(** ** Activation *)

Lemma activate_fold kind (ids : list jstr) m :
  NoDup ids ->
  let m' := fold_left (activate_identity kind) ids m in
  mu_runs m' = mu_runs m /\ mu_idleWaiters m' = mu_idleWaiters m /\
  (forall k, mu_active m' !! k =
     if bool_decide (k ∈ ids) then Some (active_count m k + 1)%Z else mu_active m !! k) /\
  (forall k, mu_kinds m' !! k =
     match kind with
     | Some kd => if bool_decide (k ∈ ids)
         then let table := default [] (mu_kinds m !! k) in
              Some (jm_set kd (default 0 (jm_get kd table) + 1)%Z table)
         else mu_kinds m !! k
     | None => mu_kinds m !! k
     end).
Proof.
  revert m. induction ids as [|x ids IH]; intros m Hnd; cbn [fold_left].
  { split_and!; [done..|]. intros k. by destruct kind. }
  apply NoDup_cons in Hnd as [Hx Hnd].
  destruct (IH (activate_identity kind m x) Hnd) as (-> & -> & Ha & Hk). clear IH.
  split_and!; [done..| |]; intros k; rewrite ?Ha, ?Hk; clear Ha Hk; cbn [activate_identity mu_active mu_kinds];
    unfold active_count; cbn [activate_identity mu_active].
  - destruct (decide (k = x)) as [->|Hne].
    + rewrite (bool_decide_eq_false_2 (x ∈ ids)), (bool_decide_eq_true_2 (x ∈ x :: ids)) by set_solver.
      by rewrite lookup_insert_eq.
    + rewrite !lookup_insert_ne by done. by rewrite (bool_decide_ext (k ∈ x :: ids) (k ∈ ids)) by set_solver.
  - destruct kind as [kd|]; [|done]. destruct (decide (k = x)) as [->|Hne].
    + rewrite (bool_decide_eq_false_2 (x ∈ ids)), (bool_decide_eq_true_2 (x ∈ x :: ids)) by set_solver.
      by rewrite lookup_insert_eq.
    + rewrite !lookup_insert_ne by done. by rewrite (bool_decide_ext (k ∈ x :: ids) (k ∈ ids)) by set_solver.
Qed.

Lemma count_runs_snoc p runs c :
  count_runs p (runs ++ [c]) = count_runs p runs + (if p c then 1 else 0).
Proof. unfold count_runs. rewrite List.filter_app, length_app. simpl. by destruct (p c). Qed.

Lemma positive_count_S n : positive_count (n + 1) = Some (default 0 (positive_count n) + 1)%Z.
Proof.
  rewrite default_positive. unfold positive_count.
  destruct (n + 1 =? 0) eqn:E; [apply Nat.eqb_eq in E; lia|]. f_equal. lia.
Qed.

* * *

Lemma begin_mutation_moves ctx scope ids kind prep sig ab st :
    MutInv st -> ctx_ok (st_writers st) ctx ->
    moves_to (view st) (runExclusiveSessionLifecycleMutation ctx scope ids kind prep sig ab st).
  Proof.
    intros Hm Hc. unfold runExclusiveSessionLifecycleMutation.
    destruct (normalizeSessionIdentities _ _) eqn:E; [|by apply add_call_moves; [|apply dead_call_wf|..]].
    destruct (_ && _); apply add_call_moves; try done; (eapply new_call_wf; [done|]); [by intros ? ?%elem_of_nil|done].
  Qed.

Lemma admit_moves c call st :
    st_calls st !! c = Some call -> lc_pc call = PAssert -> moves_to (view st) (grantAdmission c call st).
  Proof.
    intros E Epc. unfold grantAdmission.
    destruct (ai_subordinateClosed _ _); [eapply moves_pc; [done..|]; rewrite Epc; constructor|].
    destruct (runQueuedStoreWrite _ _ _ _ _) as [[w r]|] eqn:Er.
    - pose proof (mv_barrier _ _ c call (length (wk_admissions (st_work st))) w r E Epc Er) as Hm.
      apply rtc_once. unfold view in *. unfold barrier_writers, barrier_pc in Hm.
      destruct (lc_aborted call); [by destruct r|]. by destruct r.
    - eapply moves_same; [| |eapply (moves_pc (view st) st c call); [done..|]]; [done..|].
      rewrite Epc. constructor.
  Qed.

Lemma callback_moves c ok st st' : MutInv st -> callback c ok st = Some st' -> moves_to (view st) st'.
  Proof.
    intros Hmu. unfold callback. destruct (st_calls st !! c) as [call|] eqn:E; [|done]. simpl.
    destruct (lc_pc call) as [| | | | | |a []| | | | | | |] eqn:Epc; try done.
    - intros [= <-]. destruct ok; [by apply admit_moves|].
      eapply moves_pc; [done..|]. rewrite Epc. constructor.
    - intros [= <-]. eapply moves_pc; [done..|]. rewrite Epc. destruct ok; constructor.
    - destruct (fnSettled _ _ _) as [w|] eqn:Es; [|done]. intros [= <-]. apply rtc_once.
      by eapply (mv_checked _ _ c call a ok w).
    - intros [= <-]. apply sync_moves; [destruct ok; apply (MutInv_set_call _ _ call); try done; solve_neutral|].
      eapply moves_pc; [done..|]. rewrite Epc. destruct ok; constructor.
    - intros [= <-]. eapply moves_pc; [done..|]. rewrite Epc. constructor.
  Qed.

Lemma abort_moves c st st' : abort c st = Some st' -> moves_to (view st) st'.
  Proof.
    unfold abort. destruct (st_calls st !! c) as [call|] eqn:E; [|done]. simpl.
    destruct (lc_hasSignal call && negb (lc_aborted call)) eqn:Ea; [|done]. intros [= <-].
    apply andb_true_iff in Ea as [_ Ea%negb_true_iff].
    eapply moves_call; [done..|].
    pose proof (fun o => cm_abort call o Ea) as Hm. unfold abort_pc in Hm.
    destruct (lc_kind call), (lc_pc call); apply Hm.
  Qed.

### [ABOUT THIS EXERCISE]
Starting at the line that has "intros E Epc. unfold grantAdmission." in the records above, restate word for word every line until the one that has "- pose proof", and include that one as well.

### [EXPECTED ANSWER]
    intros E Epc. unfold grantAdmission.
    destruct (ai_subordinateClosed _ _); [eapply moves_pc; [done..|]; rewrite Epc; constructor|].
    destruct (runQueuedStoreWrite _ _ _ _ _) as [[w r]|] eqn:Er.
    - pose proof (mv_barrier _ _ c call (length (wk_admissions (st_work st))) w r E Epc Er) as Hm.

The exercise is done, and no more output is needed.